Dataset extract: Begin

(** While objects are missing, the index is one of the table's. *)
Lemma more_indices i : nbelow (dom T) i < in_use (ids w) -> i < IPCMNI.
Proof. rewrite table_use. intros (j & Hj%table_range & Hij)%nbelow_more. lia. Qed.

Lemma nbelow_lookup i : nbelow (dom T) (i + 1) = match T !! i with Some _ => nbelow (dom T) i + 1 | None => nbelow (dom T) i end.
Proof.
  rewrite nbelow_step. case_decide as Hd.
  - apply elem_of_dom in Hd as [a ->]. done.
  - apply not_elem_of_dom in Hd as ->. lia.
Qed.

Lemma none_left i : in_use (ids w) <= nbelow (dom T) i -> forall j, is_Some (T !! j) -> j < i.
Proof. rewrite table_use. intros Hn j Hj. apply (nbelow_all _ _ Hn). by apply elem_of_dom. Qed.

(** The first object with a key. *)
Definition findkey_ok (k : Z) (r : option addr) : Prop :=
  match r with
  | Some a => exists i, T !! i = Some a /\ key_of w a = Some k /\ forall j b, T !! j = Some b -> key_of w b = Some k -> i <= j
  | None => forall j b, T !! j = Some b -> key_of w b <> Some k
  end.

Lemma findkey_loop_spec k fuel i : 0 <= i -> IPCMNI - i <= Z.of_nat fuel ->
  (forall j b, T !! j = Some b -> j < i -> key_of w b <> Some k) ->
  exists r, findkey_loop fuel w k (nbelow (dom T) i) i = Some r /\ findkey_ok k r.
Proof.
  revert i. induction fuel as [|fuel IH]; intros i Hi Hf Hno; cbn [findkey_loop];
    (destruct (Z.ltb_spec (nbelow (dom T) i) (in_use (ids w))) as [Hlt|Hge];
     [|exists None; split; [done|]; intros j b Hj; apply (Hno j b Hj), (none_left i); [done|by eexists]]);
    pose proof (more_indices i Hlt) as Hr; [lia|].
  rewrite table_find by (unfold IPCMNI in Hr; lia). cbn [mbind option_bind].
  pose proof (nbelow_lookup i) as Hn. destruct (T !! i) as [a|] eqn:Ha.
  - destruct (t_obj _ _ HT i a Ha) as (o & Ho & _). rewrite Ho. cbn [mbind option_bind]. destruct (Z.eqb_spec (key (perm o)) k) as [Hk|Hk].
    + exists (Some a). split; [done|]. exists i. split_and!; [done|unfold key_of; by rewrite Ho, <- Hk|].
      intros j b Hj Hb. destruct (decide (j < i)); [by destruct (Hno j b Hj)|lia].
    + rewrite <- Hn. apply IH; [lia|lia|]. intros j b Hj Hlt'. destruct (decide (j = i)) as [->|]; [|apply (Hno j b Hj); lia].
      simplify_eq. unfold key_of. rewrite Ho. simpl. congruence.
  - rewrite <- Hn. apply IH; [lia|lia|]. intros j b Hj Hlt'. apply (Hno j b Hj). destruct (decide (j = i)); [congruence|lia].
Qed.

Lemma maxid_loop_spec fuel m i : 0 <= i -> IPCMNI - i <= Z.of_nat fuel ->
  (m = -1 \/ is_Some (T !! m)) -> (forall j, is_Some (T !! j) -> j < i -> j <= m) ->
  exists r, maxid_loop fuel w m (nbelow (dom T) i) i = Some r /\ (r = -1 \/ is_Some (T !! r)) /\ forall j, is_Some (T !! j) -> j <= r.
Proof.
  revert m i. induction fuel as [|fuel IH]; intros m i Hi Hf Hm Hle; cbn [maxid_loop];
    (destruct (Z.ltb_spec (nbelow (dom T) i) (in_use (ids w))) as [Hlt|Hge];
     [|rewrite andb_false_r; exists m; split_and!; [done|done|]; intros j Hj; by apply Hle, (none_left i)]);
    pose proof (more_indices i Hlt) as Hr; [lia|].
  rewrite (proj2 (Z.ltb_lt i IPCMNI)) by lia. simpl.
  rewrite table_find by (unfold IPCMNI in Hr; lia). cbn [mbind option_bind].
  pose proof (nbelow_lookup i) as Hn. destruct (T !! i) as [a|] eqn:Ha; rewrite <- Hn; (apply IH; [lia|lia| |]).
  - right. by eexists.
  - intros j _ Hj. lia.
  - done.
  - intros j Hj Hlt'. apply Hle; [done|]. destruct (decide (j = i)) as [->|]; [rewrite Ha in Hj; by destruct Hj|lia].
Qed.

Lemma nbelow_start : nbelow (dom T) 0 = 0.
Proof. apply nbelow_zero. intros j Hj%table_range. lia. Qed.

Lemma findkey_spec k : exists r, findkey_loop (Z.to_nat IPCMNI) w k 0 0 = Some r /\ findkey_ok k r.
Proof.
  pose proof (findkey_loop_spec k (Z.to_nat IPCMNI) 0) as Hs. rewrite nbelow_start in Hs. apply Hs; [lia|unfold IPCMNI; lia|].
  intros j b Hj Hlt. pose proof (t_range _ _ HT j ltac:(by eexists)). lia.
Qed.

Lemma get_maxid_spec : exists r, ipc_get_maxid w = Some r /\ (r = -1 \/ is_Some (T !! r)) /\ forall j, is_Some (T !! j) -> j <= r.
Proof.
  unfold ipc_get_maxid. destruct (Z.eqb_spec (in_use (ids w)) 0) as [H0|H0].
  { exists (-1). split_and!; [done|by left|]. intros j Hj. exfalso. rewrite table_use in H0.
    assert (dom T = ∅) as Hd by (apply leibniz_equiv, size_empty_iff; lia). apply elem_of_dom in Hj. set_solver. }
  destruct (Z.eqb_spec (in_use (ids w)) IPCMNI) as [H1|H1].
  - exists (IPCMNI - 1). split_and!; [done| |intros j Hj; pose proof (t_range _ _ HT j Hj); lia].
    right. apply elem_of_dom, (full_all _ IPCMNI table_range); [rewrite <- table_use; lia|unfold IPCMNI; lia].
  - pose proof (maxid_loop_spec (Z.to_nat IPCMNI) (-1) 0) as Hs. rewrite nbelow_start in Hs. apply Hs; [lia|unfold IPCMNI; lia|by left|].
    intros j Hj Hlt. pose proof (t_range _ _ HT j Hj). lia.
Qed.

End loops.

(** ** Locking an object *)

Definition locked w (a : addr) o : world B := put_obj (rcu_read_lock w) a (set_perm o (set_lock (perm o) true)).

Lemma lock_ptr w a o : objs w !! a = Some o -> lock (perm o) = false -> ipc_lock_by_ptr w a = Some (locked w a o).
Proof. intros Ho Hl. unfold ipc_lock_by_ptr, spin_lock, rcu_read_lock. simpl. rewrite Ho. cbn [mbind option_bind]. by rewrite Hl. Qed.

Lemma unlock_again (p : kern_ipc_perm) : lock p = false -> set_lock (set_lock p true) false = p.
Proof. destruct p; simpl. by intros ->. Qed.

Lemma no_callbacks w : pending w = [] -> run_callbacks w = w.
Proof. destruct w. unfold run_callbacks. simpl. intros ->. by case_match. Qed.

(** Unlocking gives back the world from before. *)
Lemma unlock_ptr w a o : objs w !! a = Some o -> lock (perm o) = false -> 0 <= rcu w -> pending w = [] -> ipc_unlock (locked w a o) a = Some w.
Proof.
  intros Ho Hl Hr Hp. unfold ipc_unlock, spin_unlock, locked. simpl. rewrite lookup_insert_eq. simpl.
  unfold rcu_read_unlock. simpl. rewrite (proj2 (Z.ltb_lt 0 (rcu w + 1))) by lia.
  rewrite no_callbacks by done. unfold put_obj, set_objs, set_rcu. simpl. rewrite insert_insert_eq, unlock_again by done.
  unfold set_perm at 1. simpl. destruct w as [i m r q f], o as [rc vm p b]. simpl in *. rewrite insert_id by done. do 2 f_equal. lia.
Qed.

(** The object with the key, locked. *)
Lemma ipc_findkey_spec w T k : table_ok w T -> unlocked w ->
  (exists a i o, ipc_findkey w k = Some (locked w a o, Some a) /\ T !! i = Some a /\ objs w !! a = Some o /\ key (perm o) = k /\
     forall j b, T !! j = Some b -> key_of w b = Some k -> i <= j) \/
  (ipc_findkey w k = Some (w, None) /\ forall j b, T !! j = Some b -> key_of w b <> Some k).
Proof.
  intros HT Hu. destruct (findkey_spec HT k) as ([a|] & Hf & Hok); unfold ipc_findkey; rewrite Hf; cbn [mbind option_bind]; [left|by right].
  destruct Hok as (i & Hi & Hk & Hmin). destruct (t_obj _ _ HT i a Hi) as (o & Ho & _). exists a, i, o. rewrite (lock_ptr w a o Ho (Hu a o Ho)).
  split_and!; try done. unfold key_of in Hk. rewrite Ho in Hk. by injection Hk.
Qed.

Dataset extract: End

Try it >> For the word "Definition", find all matching lines in the entries above and copy them out.

Response to this task >>
Definition findkey_ok (k : Z) (r : option addr) : Prop :=
Definition locked w (a : addr) o : world B := put_obj (rcu_read_lock w) a (set_perm o (set_lock (perm o) true)).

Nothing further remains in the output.